Gp100-PMM_210325 synthetic peptide library contained peptides and splice-reactants previously identified (or just investigated) in TSN2 and TSN89 substrate degradations5,20. Each peptide was present in a concentration of 0.4 μM (Table S1).

The Specht8 and PB57 datasets were originally measured through either LTQ XL, Q Exactive Plus and Q Exactive Orbitrap or Fusion Lumos Orbitrap mass spectrometers, respectively.

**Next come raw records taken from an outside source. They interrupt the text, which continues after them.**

Lemma hook_exception_propagates_witness :
  exists st',
    exec 5 (scripted [still_running; Raised not_found] (Returned PNone))
      (Exe.run sample_execution) fresh = (st', Some (Raised not_found)) /\
    events (journal st') = [] /\
    sleeps (journal st') = repeat 30%Z 1 /\
    hook_calls st' = 2.
Proof.
  apply (hook_exception_propagates 1
           (scripted [still_running; Raised not_found] (Returned PNone))
           sample_execution not_found 5).
  - intros i Hi. destruct i as [|i]; [reflexivity | lia].
  - reflexivity.
  - lia.
Defined.

(** X2: an error reported on a later poll.  If the first [N] answers are
    pending and answer [N+1] is a handle that is not done and has a non-empty
    error message, the run ends with the [AirflowException]
    "Cloud Composer Environment error: " followed by the message, after [N]
    sleeps of [pooling_period_seconds] and without an event. *)
Theorem poll_error_after_rounds N remote self op fuel :
  (forall i, i < N -> is_pending (answer remote self i) = true) ->
  answer remote self N = Returned op ->
  done op = false ->
  truthy (error_message op) = true ->
  3 * N + 2 <= fuel ->
  exists st',
    exec fuel remote (Exe.run self) fresh =
      (st', Some (Raised (AirflowException
         ("Cloud Composer Environment error: " ++ error_message op)%string))) /\
    events (journal st') = [] /\
    sleeps (journal st') = repeat (Exe.pooling_period_seconds self) N /\
    hook_calls st' = S N.
Proof.
  intros Hpending Hop Hd He Hfuel.
  exists (polled self (rounds N self fresh)).
  split; [|split; [|split]].
  - replace fuel with (3 * N + (2 + (fuel - (3 * N + 2)))) by lia.
    apply exec_error_after; [now apply pendings_fresh | assumption ..].
  - rewrite events_polled, events_rounds. reflexivity.
  - rewrite sleeps_polled, sleeps_rounds. reflexivity.
  - simpl. rewrite hook_calls_rounds. reflexivity.
Qed.

Lemma poll_error_after_rounds_witness :
  exists st',
    exec 8 (scripted [still_running; still_running; failed_running]
              (Returned PNone))
      (Exe.run sample_execution) fresh =
      (st', Some (Raised (AirflowException
         "Cloud Composer Environment error: quota exceeded"))) /\
    events (journal st') = [] /\
    sleeps (journal st') = repeat 30%Z 2 /\
    hook_calls st' = 3.
Proof.
  apply (poll_error_after_rounds 2
           (scripted [still_running; still_running; failed_running]
              (Returned PNone))
           sample_execution
           {| name := "operations/op-1"; done := false;
              error_message := "quota exceeded" |} 8).
  - intros i Hi. destruct i as [|[|i]]; [reflexivity | reflexivity | lia].
  - reflexivity.
  - reflexivity.
  - reflexivity.
  - lia.
Defined.

(** X3: the loop has no exit of its own.  Against a remote client whose
    every answer is pending, the run has not ended and has yielded nothing
    after any number of steps. *)
Theorem poll_forever remote self fuel :
  (forall i, is_pending (answer remote self i) = true) ->
  snd (exec fuel remote (Exe.run self) fresh) = None /\
  events (journal (fst (exec fuel remote (Exe.run self) fresh))) = [].
Proof.
  intros Hall.
  destruct (exec_reached remote self fuel fresh)
    as [k Hk|k Hk|k op ended Hk Hop Hd|k e Hk He]; simpl fst; simpl snd.
  - split; [reflexivity|]. apply events_rounds.
  - split; [reflexivity|]. rewrite events_polled. apply events_rounds.
  - exfalso. specialize (Hall (hook_calls fresh + k)).
    rewrite Hop in Hall. simpl in Hall. rewrite Hd in Hall. discriminate.
  - exfalso. apply raised_by_not_pending in He.
    rewrite Hall in He. discriminate.
Qed.

Lemma poll_forever_witness :
  snd (exec 100 (scripted [] (Returned PNone)) (Exe.run sample_execution) fresh)
    = None /\
  events (journal (fst (exec 100 (scripted [] (Returned PNone))
                          (Exe.run sample_execution) fresh))) = [].
Proof.
  apply (poll_forever (scripted [] (Returned PNone)) sample_execution 100).
  intros i. destruct i; reflexivity.
Defined.

(** X4: the run ends at the first answer that is not pending and never polls
    again.  If the first [N] answers are pending and answer [N+1] is not,
    the run has ended once [3N+3] steps are allowed, having made exactly
    [N+1] calls and slept [N] times; and no budget makes it call the hook
    more than [N+1] times. *)
Theorem stops_at_first_settled_answer N remote self fuel :
  (forall i, i < N -> is_pending (answer remote self i) = true) ->
  is_pending (answer remote self N) = false ->
  3 * N + 3 <= fuel ->
  (exists r, snd (exec fuel remote (Exe.run self) fresh) = Some r) /\
  hook_calls (fst (exec fuel remote (Exe.run self) fresh)) = S N /\
  length (sleeps (journal (fst (exec fuel remote (Exe.run self) fresh)))) = N /\
  forall fuel',
    hook_calls (fst (exec fuel' remote (Exe.run self) fresh)) <= S N.
Proof.
  intros Hpending Hsettled Hfuel.
  assert (Hp : pendings remote self fresh N) by now apply pendings_fresh.
  assert (Hend : exists st' r,
            exec fuel remote (Exe.run self) fresh = (st', Some r) /\
            hook_calls st' = S N /\
            sleeps (journal st') = repeat (Exe.pooling_period_seconds self) N).
  { destruct (answer remote self N) as [op|e] eqn:Hop.
    - destruct (done op) eqn:Hd.
      + exists (record (ObsYield (done_event op)) (polled self (rounds N self fresh))).
        exists (Returned tt). split; [|split].
        * replace fuel with (3 * N + (3 + (fuel - (3 * N + 3)))) by lia.
          apply exec_done_after; assumption.
        * simpl. rewrite hook_calls_rounds. reflexivity.
        * rewrite sleeps_yielded, sleeps_polled, sleeps_rounds. reflexivity.
      + simpl in Hsettled. rewrite Hd in Hsettled. simpl in Hsettled.
        apply negb_false_iff in Hsettled.
        exists (polled self (rounds N self fresh)).
        eexists. split; [|split].
        * replace fuel with (3 * N + (2 + (fuel - (3 * N + 2)))) by lia.
          apply exec_error_after; eassumption.
        * simpl. rewrite hook_calls_rounds. reflexivity.
        * rewrite sleeps_polled, sleeps_rounds. reflexivity.
    - exists (polled self (rounds N self fresh)), (Raised e). split; [|split].
      + replace fuel with (3 * N + (2 + (fuel - (3 * N + 2)))) by lia.
        apply exec_raised_after; assumption.
      + simpl. rewrite hook_calls_rounds. reflexivity.
      + rewrite sleeps_polled, sleeps_rounds. reflexivity. }
  destruct Hend as (st' & r & Hrun & Hcalls & Hsleeps).
  rewrite Hrun. simpl fst. simpl snd.
  split; [now exists r|]. split; [exact Hcalls|].
  split; [rewrite Hsleeps; apply repeat_length|].
  intros fuel'.
  destruct (exec_reached remote self fuel' fresh)
    as [k Hk|k Hk|k op ended Hk Hop Hd|k e Hk He]; simpl fst;
    pose proof (pendings_before remote self k N Hk Hsettled) as Hle;
    simpl; rewrite hook_calls_rounds; simpl; lia.
Qed.

Lemma stops_at_first_settled_answer_witness :
  (exists r,
     snd (exec 6 (scripted [still_running; failed_done] (Returned PNone))
            (Exe.run sample_execution) fresh) = Some r) /\
  hook_calls (fst (exec 6 (scripted [still_running; failed_done] (Returned PNone))
                     (Exe.run sample_execution) fresh)) = 2 /\
  length (sleeps (journal (fst (exec 6
            (scripted [still_running; failed_done] (Returned PNone))
            (Exe.run sample_execution) fresh)))) = 1 /\
  forall fuel',
    hook_calls (fst (exec fuel'
      (scripted [still_running; failed_done] (Returned PNone))
      (Exe.run sample_execution) fresh)) <= 2.
Proof.
  apply (stops_at_first_settled_answer 1
           (scripted [still_running; failed_done] (Returned PNone))
           sample_execution 6).
  - intros i Hi. destruct i as [|i]; [reflexivity | lia].
  - reflexivity.
  - lia.
Defined.

(** X5: the order of what the execution trigger does.  Whatever the hook
    answers and however long the run lasts, its journal is a number of full
    turns (a poll on the trigger's own hook and operation name, then a sleep
    of [pooling_period_seconds]) followed by nothing, by one more poll, or by
    one more poll and the event of a done handle, which is the last thing
    the run does. *)
Theorem journal_shape remote self fuel :
  exists k tail,
    journal (fst (exec fuel remote (Exe.run self) fresh)) =
      concat (repeat (turn self) k) ++ tail /\
    (tail = [] \/
     tail = [ ObsGetOperation (Exe.gcp_hook self) (Exe.operation_name self) ] \/
     exists op,
       done op = true /\
       tail = [ ObsGetOperation (Exe.gcp_hook self) (Exe.operation_name self);
                ObsYield (done_event op) ]).
Proof.
  destruct (exec_reached remote self fuel fresh)
    as [k Hk|k Hk|k op ended Hk Hop Hd|k e Hk He]; simpl fst; exists k.
  - exists []. split; [|now left].
    rewrite journal_rounds, app_nil_r. reflexivity.
  - eexists. split; [|right; left; reflexivity].
    simpl. rewrite journal_rounds. reflexivity.
  - eexists. split; [|right; right; exists op; split; [exact Hd | reflexivity]].
    simpl. rewrite journal_rounds, <- app_assoc. reflexivity.
  - eexists. split; [|right; left; reflexivity].
    simpl. rewrite journal_rounds. reflexivity.
Qed.

(** X6: how a run of the execution trigger ended tells what it yielded.  A
    run that ended normally yielded exactly one event, built from the last
    handle the hook returned, which was done; a run that ended with an
    exception yielded none, and the exception is the one the last call
    raised or the [AirflowException] made from the last handle's error
    message. *)
Theorem outcome_matches_events remote self fuel st' r :
  exec fuel remote (Exe.run self) fresh = (st', Some r) ->
  match r with
  | Returned _ =>
      exists op,
        answer remote self (hook_calls st' - 1) = Returned op /\
        done op = true /\
        events (journal st') = [done_event op]
  | Raised e =>
      raised_by (answer remote self (hook_calls st' - 1)) e /\
      events (journal st') = []
  end.
Proof.
  intros Hrun.
  pose proof (exec_reached remote self fuel fresh) as Hreached.
  rewrite Hrun in Hreached.
  inversion Hreached as [k Hk|k Hk|k op ended Hk Hop Hd Hst|k e Hk He]; subst.
  - destruct ended; [|discriminate].
    match goal with H : Some _ = Some r |- _ => injection H as <- end.
    exists op. split; [|split; [exact Hd|]].
    + simpl. rewrite hook_calls_rounds. simpl. rewrite Nat.sub_0_r. exact Hop.
    + rewrite events_yielded, events_polled, events_rounds. reflexivity.
  - split.
    + simpl. rewrite hook_calls_rounds. simpl. rewrite Nat.sub_0_r. exact He.
    + rewrite events_polled, events_rounds. reflexivity.
Qed.

Lemma outcome_matches_events_witness :
  exists op,
    answer (scripted [still_running; renamed_done] (Returned PNone))
      sample_execution
      (hook_calls (fst (exec 6 (scripted [still_running; renamed_done]
                                  (Returned PNone))
                          (Exe.run sample_execution) fresh)) - 1)
      = Returned op /\
    done op = true /\
    events (journal (fst (exec 6 (scripted [still_running; renamed_done]
                                    (Returned PNone))
                            (Exe.run sample_execution) fresh)))
      = [done_event op].
Proof.
  apply (outcome_matches_events
           (scripted [still_running; renamed_done] (Returned PNone))
           sample_execution 6
           (fst (exec 6 (scripted [still_running; renamed_done] (Returned PNone))
                   (Exe.run sample_execution) fresh))
           (Returned tt)).
  reflexivity.
Defined.

(* ===================================================================== *)
(** ** The command trigger, whatever the hook does *)
(* ===================================================================== *)

Lemma sleeps_waited self st :
  sleeps (journal (waited self st)) = sleeps (journal st).
Proof. simpl. rewrite sleeps_app. simpl. apply app_nil_r. Qed.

All collected MS RAW files were converted to the Mascot Generic Format (MGF) using ProteoWizard msconvert, employing the vendor peak picking option. RAW files that contained XL Ion Trap and XL Orbitrap scans were split into separate files for each mass analyzer type. Afterwards, headers containing search parameters were added to the MGF files and matched using Mascot v2.7.01 and PEAKS v10.5 (and PEAKS v8.5) with a mass tolerance of either 10 ppm (for XL mass spectrometer), 6 ppm (for Q Exactive Orbitrap mass spectrometer) or 5 ppm (for Orbitrap Fusion Lumos mass spectrometer) on precursor masses. Mass tolerance of fragment ions was set at either 0.5 Da (for Iontrap XL mass spectrometer in CID mode), 20 ppm (for XL and Q Exactive Orbitrap mass spectrometers in HCD mode), 0.02 Da (for the Orbitrap Fusion Lumos mass spectrometer in HCD mode at Proteomics Core Facility, KCL), and 0.03 Da (for the Orbitrap Fusion Lumos mass spectrometer in HCD mode at Proteomics Core Facility, University of Oxford). All MS measurements derived from a given synthetic polypeptide substrate were analyzed together in all investigated methods.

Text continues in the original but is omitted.